The apoptotic and autophagic properties of two natural occurring prodrugs, hyperoside and hypoxoside, against pancreatic cancer cell lines.

Pancreatic cancer is only the 12th most common cancer, but the fourth leading cause of cancer-related deaths in the world. This is due to late prognosis, poor response to chemotherapy and early metastases. Natural prodrugs may play an important role in the treatment of pancreatic cancer. The main aim of this study was to determine the cytotoxicity of five natural prodrugs, namely harpagoside, hyperoside, hypoxoside, oleuropein and polydatin, by investigating apoptosis and autophagy as possible mechanism/s of action. Hypoxoside and hyperoside have shown selective cytotoxicity at IC50 values of ∼25 and 50μM against INS-1 and MIA PaCa-2 pancreatic cancer cells, respectively.
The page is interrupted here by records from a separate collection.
(** ** Metadata queries *)

Definition fetch_query_rows (sql : str) : client_m (list (list (option str))) :=
  outcome ← execute_exasol_sql sql;
  match outcome with
  | ArrowRows batches => mret (arrow_batches_to_text_rows batches)
  | TypedRows _ rows => mret rows
  | RowCount _ => lift (Err (pg_error "XX000"
                     (lit "metadata query unexpectedly returned a row count")))
  end.

Definition execute_exasol_query (sql : str) : client_m GatewayResponse :=
  outcome ← execute_exasol_sql sql;
  mret (default REmpty (list.last (map_exasol_result outcome (lit "SELECT") Omit false))).

Definition schemas_query : str :=
  lit "SELECT SCHEMA_NAME FROM SYS.EXA_SCHEMAS ORDER BY SCHEMA_NAME".
Definition jdbc_tables_query (schema_pattern table_pattern : str) : str :=
  lit "SELECT 'exasol' AS `TABLE_CAT`, object_schema AS `TABLE_SCHEM`, object_name AS `TABLE_NAME`, object_type AS `TABLE_TYPE`, remarks AS `REMARKS`, '' AS `TYPE_CAT`, '' AS `TYPE_SCHEM`, '' AS `TYPE_NAME`, '' AS `SELF_REFERENCING_COL_NAME`, '' AS `REF_GENERATION` FROM ( SELECT TABLE_SCHEMA AS object_schema, TABLE_NAME AS object_name, 'TABLE' AS object_type, COALESCE(TABLE_COMMENT, '') AS remarks FROM SYS.EXA_ALL_TABLES UNION ALL SELECT VIEW_SCHEMA AS object_schema, VIEW_NAME AS object_name, 'VIEW' AS object_type, COALESCE(VIEW_COMMENT, '') AS remarks FROM SYS.EXA_ALL_VIEWS ) objects WHERE object_schema LIKE "
  ++ schema_pattern
  ++ lit " AND object_name LIKE "
  ++ table_pattern
  ++ lit " ORDER BY `TABLE_TYPE`, `TABLE_SCHEM`, `TABLE_NAME`".
Definition jdbc_columns_query (schema_pattern table_pattern column_pattern : str) : str :=
  lit "SELECT COLUMN_SCHEMA, COLUMN_TABLE, COLUMN_NAME, COLUMN_TYPE, COLUMN_IS_NULLABLE, COLUMN_DEFAULT, COLUMN_COMMENT, COLUMN_ORDINAL_POSITION FROM SYS.EXA_ALL_COLUMNS WHERE COLUMN_OBJECT_TYPE IN ('TABLE', 'VIEW') AND COLUMN_SCHEMA LIKE "
  ++ schema_pattern
  ++ lit " AND COLUMN_TABLE LIKE "
  ++ table_pattern
  ++ lit " AND COLUMN_NAME LIKE "
  ++ column_pattern
  ++ lit " ORDER BY COLUMN_SCHEMA, COLUMN_TABLE, COLUMN_ORDINAL_POSITION".
Definition pg_tables_query (schema_exclude table_filter : str) : str :=
  lit "SELECT TABLE_SCHEMA AS schemaname, TABLE_NAME AS tablename, TABLE_OWNER AS tableowner, '' AS tablespace, false AS hasindexes, false AS hasrules, false AS hastriggers, false AS rowsecurity FROM SYS.EXA_ALL_TABLES WHERE TABLE_SCHEMA != "
  ++ schema_exclude
  ++ lit " "
  ++ table_filter
  ++ lit " ORDER BY schemaname, tablename".
Definition info_tables_query (schema : str) : str :=
  lit "SELECT TABLE_NAME FROM ( SELECT 'exasol' AS TABLE_CATALOG, TABLE_SCHEMA AS TABLE_SCHEMA, TABLE_NAME AS TABLE_NAME FROM SYS.EXA_ALL_TABLES UNION ALL SELECT 'exasol' AS TABLE_CATALOG, VIEW_SCHEMA AS TABLE_SCHEMA, VIEW_NAME AS TABLE_NAME FROM SYS.EXA_ALL_VIEWS ) objects WHERE TABLE_CATALOG = 'exasol' AND TABLE_SCHEMA = "
  ++ schema
  ++ lit " ORDER BY TABLE_NAME".
Definition info_columns_query (schema table : str) : str :=
  lit "SELECT COLUMN_NAME FROM SYS.EXA_ALL_COLUMNS WHERE COLUMN_SCHEMA = "
  ++ schema
  ++ lit " AND COLUMN_TABLE = "
  ++ table
  ++ lit " ORDER BY COLUMN_NAME".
Hypoxoside and hyperoside induced G2/M phase arrest and caspase-3 activation in INS-1 and MIA PaCa-2 cells, respectively. Hoechst/phalloidin staining confirmed morphological changes, including condensed chromatin multinucleation, membrane blebbing and loss of cytoskeletal arrangement in INS-1 and MIA PaCa-2 cells. Acridine orange staining was absent in INS-1 (hypoxoside) and MIA PaCa-2 (hyperoside) treated cells, whereas LC3B expression was not significantly increased. INS-1 and MIA PaCa-2 treated cells favour the cell death pathway, apoptosis, over the cell survival pathway, autophagy.